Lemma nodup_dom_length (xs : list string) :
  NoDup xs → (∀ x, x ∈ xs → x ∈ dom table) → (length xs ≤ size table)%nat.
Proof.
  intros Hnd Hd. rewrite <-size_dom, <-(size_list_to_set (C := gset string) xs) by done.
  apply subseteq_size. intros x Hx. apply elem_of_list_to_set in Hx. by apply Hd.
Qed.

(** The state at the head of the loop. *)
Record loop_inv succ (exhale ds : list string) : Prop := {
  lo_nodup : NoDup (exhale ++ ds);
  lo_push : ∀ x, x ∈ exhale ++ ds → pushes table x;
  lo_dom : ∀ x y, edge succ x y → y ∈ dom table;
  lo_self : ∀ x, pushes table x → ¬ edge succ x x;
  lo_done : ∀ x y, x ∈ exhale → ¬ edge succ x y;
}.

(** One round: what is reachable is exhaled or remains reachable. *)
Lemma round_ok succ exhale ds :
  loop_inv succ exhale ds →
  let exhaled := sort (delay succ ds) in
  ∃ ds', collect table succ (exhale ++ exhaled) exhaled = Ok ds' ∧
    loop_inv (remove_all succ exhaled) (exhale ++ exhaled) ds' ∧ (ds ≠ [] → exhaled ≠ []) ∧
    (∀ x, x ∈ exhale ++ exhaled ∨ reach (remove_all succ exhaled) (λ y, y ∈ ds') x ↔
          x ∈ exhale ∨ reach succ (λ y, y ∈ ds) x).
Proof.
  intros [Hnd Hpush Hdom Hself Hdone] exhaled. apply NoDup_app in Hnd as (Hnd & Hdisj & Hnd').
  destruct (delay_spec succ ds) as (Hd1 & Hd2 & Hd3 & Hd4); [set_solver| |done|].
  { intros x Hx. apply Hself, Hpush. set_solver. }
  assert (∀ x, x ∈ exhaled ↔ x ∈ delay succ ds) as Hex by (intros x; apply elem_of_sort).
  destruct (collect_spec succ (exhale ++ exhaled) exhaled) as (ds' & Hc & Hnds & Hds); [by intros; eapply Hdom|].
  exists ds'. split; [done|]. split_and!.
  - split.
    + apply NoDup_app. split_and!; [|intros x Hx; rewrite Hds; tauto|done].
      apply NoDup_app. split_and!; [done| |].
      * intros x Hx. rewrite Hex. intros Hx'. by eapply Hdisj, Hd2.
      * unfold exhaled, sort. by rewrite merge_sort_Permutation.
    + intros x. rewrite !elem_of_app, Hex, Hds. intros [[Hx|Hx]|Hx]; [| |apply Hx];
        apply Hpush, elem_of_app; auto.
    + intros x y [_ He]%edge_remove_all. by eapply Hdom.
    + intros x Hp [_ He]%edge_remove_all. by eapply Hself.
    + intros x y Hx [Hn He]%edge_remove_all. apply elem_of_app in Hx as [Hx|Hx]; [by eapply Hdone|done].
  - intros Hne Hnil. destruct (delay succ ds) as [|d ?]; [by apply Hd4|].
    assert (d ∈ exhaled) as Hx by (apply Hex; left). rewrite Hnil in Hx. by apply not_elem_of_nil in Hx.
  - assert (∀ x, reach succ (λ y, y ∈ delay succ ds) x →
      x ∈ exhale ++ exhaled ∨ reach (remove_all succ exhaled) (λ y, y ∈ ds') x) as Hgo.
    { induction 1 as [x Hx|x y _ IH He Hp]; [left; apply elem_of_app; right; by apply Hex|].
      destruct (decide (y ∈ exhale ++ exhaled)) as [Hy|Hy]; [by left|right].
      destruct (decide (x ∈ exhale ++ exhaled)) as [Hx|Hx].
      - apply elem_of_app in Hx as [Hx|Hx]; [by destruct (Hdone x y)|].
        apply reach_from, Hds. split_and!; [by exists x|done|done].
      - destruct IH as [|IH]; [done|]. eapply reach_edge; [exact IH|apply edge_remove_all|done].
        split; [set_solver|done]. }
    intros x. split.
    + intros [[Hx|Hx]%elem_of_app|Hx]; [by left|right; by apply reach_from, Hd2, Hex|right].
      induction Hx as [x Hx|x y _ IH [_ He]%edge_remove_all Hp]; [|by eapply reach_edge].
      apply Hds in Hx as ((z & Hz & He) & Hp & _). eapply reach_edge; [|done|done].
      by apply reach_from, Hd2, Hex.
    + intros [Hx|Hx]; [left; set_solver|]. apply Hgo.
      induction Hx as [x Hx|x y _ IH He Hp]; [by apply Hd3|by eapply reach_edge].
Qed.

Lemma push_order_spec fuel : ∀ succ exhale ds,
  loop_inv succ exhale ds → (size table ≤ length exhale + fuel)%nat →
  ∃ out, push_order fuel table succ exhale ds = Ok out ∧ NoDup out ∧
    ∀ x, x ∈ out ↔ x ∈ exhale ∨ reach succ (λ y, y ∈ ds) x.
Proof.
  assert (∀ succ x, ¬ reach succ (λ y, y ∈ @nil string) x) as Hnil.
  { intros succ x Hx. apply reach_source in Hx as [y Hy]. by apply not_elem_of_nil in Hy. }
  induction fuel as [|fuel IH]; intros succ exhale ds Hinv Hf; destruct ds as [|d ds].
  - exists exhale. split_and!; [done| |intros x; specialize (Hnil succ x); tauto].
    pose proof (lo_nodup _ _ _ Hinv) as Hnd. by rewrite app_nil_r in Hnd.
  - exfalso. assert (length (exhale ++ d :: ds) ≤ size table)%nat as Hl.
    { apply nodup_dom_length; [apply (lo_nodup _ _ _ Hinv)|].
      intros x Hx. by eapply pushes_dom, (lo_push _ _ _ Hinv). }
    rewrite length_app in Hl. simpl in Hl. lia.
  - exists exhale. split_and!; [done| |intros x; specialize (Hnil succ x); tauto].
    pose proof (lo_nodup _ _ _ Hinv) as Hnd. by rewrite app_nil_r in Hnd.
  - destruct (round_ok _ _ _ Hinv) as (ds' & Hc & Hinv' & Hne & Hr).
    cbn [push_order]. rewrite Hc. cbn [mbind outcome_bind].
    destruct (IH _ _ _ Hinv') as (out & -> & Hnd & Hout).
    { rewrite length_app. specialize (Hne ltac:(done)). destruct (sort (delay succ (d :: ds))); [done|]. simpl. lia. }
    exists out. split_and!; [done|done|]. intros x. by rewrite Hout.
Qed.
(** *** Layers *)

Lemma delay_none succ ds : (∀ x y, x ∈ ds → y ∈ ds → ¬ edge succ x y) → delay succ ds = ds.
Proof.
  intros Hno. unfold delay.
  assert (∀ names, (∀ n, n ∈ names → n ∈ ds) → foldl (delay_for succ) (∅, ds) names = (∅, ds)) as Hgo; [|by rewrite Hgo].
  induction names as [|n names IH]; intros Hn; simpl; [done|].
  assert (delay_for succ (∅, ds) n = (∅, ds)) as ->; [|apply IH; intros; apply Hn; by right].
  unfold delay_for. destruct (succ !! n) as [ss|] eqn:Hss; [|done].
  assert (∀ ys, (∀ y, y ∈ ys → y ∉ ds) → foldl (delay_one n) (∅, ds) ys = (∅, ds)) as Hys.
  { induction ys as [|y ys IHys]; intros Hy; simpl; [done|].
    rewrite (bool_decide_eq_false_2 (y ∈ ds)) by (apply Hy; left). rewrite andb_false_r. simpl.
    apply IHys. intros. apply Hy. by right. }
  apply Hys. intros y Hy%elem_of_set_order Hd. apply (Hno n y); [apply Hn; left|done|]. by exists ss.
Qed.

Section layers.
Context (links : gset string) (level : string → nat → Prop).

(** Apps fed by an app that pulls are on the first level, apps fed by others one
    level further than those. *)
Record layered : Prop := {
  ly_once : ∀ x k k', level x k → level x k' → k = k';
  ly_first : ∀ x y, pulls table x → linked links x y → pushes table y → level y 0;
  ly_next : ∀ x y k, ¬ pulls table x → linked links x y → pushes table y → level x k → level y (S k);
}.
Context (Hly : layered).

==

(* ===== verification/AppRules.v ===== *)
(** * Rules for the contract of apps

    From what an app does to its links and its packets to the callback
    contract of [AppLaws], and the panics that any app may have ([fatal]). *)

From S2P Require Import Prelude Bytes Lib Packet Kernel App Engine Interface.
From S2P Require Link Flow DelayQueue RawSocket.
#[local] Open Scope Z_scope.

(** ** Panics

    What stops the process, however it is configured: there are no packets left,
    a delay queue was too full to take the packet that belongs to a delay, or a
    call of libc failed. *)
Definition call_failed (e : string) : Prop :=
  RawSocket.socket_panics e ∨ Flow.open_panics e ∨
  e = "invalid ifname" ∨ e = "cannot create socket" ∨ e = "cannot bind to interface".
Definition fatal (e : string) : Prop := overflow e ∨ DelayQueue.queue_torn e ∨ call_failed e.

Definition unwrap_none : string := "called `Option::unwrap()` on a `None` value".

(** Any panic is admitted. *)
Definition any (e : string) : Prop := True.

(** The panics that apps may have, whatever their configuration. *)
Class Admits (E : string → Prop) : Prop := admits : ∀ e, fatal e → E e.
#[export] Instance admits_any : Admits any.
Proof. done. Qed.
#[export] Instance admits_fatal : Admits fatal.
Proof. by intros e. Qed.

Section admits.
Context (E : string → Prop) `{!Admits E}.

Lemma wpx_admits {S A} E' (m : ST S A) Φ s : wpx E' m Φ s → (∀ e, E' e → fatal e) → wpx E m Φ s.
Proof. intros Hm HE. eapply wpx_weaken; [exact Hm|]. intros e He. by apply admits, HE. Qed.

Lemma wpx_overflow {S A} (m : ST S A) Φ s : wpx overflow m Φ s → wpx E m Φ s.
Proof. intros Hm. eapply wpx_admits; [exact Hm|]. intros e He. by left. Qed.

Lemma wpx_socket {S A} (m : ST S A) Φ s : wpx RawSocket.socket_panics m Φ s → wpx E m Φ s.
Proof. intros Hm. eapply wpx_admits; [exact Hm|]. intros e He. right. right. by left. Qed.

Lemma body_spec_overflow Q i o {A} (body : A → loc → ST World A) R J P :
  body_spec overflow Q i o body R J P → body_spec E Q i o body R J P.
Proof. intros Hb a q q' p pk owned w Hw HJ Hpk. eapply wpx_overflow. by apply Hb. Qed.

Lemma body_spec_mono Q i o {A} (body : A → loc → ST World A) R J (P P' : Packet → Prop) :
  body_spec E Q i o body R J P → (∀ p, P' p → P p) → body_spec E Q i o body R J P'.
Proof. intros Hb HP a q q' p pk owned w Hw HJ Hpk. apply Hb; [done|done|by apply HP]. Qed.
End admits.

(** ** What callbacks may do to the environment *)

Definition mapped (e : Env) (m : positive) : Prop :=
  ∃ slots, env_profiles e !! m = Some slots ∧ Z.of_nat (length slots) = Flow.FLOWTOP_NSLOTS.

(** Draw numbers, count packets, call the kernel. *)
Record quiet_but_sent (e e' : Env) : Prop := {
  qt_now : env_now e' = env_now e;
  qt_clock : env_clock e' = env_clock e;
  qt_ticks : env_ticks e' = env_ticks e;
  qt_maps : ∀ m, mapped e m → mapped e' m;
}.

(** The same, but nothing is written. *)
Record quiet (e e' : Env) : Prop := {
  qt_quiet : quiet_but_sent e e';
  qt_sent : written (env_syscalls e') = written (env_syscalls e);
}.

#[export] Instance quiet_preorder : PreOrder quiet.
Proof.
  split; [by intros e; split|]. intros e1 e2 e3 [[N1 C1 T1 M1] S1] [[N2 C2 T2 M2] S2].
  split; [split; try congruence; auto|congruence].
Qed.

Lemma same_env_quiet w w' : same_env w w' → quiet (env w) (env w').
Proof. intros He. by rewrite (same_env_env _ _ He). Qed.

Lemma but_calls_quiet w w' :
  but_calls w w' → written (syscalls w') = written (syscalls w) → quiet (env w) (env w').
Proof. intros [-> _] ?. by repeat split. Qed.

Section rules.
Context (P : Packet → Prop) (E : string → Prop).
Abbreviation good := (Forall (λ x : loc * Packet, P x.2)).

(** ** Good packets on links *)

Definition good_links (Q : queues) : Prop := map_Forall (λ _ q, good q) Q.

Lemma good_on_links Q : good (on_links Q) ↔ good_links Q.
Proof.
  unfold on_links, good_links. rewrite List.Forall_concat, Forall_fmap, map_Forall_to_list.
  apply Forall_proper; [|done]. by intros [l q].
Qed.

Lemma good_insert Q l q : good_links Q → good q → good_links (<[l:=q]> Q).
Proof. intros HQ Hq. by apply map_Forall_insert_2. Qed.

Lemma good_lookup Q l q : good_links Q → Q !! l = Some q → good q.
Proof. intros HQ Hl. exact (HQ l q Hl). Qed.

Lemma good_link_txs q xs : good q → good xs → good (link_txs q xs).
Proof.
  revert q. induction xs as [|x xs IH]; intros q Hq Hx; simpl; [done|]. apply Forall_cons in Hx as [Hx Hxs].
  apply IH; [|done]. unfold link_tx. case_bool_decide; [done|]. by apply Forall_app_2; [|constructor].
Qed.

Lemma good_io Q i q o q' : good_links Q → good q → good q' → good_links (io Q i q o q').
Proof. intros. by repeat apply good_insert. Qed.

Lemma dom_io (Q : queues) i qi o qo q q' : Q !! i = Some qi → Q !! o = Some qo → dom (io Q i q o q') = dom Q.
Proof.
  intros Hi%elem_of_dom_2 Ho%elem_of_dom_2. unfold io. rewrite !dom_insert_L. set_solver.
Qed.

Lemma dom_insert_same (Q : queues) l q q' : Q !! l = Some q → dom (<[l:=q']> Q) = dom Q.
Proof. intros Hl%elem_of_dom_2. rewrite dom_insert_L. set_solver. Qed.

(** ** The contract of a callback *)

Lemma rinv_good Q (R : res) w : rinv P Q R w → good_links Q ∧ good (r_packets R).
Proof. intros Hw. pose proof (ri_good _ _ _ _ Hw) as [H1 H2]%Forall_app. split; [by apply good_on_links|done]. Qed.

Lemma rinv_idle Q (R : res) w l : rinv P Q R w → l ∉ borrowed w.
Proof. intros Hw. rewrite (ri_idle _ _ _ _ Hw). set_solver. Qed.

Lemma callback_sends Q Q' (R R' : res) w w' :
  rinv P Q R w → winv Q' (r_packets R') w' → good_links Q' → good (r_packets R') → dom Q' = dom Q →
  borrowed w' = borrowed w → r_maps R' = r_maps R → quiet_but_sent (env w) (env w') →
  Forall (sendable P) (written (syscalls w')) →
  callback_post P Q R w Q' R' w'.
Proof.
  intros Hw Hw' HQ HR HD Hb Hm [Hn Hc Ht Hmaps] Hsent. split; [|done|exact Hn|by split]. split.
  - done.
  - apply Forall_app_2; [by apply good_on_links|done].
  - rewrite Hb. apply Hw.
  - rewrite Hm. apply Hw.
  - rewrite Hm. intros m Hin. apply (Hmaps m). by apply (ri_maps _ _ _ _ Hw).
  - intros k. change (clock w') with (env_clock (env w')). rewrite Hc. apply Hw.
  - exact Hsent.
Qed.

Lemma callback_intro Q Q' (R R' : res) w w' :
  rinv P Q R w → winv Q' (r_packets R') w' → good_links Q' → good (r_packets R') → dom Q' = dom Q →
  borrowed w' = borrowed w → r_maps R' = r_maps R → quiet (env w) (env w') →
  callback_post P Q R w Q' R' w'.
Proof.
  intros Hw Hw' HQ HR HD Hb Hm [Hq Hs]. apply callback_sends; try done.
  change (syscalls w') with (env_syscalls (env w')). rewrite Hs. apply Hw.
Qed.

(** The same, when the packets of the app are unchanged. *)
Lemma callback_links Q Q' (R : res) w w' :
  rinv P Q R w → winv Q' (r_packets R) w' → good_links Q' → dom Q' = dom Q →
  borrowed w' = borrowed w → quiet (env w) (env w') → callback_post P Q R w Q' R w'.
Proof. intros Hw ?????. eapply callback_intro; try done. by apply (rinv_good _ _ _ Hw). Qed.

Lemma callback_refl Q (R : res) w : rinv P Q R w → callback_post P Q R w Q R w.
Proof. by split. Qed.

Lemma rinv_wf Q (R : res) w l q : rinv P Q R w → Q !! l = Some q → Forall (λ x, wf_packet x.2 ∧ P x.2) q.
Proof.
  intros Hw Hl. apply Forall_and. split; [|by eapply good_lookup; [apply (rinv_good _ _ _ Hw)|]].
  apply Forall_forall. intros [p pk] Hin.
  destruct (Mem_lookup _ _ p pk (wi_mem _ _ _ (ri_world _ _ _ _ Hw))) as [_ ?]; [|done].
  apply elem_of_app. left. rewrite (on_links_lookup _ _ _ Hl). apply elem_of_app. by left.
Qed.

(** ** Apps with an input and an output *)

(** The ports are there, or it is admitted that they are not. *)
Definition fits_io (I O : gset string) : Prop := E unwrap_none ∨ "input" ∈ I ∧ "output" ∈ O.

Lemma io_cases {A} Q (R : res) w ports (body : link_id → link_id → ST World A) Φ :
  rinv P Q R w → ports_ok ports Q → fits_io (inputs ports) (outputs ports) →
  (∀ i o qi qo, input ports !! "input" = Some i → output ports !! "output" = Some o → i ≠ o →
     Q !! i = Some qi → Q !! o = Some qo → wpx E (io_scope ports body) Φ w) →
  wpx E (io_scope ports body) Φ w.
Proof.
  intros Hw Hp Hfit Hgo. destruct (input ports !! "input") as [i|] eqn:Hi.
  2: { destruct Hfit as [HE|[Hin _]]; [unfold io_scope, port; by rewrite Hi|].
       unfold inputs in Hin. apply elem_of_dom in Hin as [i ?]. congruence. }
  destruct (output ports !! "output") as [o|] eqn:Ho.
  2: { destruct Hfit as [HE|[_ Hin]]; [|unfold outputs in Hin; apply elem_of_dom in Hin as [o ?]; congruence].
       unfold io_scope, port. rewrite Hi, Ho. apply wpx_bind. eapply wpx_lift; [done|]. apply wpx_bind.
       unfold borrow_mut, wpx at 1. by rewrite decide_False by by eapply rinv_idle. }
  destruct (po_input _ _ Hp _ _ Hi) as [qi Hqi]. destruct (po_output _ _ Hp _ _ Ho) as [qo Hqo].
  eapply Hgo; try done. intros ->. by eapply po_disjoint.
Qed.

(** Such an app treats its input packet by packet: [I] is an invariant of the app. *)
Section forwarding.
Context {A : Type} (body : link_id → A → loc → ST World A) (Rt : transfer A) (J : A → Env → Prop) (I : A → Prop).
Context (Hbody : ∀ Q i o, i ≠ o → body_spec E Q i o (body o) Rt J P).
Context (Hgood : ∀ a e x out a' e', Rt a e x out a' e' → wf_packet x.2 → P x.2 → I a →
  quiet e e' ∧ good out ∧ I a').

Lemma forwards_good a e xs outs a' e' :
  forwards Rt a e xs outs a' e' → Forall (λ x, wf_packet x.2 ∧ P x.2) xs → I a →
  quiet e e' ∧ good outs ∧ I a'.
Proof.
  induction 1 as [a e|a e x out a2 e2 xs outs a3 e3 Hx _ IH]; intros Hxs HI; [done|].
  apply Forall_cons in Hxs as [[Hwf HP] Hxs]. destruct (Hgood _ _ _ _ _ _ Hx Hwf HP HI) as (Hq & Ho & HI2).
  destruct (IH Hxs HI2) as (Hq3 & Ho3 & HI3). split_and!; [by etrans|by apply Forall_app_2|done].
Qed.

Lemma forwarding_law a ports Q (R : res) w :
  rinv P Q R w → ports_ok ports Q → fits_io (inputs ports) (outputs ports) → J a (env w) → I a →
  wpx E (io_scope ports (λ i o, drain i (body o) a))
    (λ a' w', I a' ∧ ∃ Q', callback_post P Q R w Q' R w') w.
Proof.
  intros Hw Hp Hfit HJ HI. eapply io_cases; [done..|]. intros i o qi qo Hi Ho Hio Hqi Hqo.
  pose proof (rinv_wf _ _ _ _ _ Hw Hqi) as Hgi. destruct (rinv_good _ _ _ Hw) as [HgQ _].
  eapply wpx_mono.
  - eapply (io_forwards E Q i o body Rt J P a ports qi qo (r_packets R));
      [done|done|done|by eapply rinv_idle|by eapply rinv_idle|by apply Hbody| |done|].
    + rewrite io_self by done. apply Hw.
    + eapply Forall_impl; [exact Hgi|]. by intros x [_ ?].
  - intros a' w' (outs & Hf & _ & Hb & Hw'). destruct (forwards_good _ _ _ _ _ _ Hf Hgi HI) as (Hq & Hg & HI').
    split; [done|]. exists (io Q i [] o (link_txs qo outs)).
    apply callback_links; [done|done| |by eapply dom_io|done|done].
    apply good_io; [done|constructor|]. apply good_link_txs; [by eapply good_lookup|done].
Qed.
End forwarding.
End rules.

==

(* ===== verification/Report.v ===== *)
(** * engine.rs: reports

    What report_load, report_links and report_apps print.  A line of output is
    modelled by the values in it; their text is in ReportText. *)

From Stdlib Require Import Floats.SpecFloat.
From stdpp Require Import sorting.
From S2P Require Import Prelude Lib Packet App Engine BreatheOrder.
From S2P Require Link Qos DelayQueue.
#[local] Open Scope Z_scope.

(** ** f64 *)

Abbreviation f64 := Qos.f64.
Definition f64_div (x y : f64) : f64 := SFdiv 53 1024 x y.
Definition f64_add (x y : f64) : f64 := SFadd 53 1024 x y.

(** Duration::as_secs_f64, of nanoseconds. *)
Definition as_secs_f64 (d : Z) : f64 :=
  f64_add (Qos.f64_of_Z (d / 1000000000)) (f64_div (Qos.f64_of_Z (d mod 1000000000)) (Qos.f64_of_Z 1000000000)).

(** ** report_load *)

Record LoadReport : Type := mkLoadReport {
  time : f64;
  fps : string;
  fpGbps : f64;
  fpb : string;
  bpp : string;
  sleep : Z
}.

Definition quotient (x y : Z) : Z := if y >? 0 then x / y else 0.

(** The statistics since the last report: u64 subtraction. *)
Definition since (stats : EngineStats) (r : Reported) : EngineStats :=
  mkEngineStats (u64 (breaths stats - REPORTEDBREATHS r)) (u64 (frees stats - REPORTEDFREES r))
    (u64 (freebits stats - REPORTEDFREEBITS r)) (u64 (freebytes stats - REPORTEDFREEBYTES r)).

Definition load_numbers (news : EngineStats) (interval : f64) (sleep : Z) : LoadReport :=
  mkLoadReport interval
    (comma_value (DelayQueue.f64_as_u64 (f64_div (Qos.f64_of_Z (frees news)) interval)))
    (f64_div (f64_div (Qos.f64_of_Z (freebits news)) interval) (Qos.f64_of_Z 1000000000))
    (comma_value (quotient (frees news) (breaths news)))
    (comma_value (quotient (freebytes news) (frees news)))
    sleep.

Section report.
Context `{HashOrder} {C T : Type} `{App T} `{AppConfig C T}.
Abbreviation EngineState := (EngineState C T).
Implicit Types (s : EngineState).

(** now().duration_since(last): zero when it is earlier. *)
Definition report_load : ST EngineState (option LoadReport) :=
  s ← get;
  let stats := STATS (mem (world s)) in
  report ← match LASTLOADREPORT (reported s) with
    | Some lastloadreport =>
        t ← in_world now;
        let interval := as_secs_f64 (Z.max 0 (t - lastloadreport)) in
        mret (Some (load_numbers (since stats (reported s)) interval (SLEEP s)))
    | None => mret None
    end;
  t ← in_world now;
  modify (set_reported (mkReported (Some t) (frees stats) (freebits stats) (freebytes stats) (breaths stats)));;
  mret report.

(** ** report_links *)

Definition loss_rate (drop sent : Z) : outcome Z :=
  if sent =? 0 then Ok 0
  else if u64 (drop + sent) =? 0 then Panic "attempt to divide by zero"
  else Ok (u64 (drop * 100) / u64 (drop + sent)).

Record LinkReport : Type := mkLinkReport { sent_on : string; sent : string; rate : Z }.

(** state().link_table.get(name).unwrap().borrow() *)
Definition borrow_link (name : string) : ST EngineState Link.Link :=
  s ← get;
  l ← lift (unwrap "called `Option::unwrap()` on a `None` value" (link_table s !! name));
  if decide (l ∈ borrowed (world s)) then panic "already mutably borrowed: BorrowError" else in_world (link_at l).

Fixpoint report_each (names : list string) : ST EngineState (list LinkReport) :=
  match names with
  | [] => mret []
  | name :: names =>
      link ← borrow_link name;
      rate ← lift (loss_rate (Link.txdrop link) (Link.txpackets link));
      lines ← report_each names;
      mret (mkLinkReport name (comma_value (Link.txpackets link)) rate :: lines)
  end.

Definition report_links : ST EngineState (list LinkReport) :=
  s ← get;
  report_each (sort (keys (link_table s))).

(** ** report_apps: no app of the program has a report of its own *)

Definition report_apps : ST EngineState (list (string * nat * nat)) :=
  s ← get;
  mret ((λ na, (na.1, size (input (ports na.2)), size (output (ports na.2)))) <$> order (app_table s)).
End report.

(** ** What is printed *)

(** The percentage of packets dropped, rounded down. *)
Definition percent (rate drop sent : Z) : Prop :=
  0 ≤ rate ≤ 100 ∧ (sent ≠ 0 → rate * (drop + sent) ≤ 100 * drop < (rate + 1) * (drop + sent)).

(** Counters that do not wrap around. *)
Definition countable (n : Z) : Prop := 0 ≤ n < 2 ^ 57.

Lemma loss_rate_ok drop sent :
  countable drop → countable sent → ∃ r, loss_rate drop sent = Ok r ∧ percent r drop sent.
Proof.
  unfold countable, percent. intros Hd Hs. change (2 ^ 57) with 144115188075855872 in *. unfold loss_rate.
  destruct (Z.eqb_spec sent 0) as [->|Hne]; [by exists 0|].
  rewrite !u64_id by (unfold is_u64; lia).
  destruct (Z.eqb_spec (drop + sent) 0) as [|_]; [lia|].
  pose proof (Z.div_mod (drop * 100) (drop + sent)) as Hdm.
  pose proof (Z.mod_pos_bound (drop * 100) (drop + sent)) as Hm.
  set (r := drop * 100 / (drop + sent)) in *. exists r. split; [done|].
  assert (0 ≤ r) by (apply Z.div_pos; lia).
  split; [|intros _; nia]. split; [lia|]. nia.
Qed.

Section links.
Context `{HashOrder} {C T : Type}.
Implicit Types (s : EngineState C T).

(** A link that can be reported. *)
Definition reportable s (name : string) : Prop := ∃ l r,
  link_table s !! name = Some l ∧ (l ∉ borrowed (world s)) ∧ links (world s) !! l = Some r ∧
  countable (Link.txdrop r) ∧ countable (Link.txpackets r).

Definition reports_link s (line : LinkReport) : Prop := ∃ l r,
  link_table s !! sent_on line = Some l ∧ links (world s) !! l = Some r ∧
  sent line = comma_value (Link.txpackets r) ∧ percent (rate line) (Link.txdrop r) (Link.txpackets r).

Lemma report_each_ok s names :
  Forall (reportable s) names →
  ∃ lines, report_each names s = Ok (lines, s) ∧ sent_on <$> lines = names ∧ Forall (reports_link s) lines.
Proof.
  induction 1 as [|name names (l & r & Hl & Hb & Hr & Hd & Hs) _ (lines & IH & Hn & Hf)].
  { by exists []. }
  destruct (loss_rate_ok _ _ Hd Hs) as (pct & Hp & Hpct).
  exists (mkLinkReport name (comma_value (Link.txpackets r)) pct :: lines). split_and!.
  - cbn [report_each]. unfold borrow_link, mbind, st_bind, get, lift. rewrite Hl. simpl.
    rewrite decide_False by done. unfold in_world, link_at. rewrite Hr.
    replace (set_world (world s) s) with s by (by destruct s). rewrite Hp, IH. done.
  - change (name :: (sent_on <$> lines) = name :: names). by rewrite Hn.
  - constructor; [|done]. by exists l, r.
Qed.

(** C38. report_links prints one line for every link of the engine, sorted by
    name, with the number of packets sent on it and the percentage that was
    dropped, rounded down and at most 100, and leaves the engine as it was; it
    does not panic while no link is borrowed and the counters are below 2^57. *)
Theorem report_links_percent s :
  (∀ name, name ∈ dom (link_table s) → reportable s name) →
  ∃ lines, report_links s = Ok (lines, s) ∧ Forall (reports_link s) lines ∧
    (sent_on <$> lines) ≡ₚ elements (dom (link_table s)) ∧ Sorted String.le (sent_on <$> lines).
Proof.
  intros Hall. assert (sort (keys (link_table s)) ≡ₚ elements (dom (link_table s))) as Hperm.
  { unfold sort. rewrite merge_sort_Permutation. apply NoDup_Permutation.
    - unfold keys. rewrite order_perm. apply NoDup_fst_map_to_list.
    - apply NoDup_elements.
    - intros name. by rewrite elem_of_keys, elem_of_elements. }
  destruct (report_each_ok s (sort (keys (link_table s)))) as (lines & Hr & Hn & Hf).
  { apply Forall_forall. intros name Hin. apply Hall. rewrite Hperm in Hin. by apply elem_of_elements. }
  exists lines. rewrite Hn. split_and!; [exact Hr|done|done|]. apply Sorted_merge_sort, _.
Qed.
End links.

Exercise goal —
Copy out the range of lines above starting at the line with "Lemma nodup_dom_length (xs" and ending at the line with "by rewrite merge_sort_Permutation.", exactly and including both.

Reply to the task —
Lemma nodup_dom_length (xs : list string) :
  NoDup xs → (∀ x, x ∈ xs → x ∈ dom table) → (length xs ≤ size table)%nat.
Proof.
  intros Hnd Hd. rewrite <-size_dom, <-(size_list_to_set (C := gset string) xs) by done.
  apply subseteq_size. intros x Hx. apply elem_of_list_to_set in Hx. by apply Hd.
Qed.

(** The state at the head of the loop. *)
Record loop_inv succ (exhale ds : list string) : Prop := {
  lo_nodup : NoDup (exhale ++ ds);
  lo_push : ∀ x, x ∈ exhale ++ ds → pushes table x;
  lo_dom : ∀ x y, edge succ x y → y ∈ dom table;
  lo_self : ∀ x, pushes table x → ¬ edge succ x x;
  lo_done : ∀ x y, x ∈ exhale → ¬ edge succ x y;
}.

(** One round: what is reachable is exhaled or remains reachable. *)
Lemma round_ok succ exhale ds :
  loop_inv succ exhale ds →
  let exhaled := sort (delay succ ds) in
  ∃ ds', collect table succ (exhale ++ exhaled) exhaled = Ok ds' ∧
    loop_inv (remove_all succ exhaled) (exhale ++ exhaled) ds' ∧ (ds ≠ [] → exhaled ≠ []) ∧
    (∀ x, x ∈ exhale ++ exhaled ∨ reach (remove_all succ exhaled) (λ y, y ∈ ds') x ↔
          x ∈ exhale ∨ reach succ (λ y, y ∈ ds) x).
Proof.
  intros [Hnd Hpush Hdom Hself Hdone] exhaled. apply NoDup_app in Hnd as (Hnd & Hdisj & Hnd').
  destruct (delay_spec succ ds) as (Hd1 & Hd2 & Hd3 & Hd4); [set_solver| |done|].
  { intros x Hx. apply Hself, Hpush. set_solver. }
  assert (∀ x, x ∈ exhaled ↔ x ∈ delay succ ds) as Hex by (intros x; apply elem_of_sort).
  destruct (collect_spec succ (exhale ++ exhaled) exhaled) as (ds' & Hc & Hnds & Hds); [by intros; eapply Hdom|].
  exists ds'. split; [done|]. split_and!.
  - split.
    + apply NoDup_app. split_and!; [|intros x Hx; rewrite Hds; tauto|done].
      apply NoDup_app. split_and!; [done| |].
      * intros x Hx. rewrite Hex. intros Hx'. by eapply Hdisj, Hd2.
      * unfold exhaled, sort. by rewrite merge_sort_Permutation.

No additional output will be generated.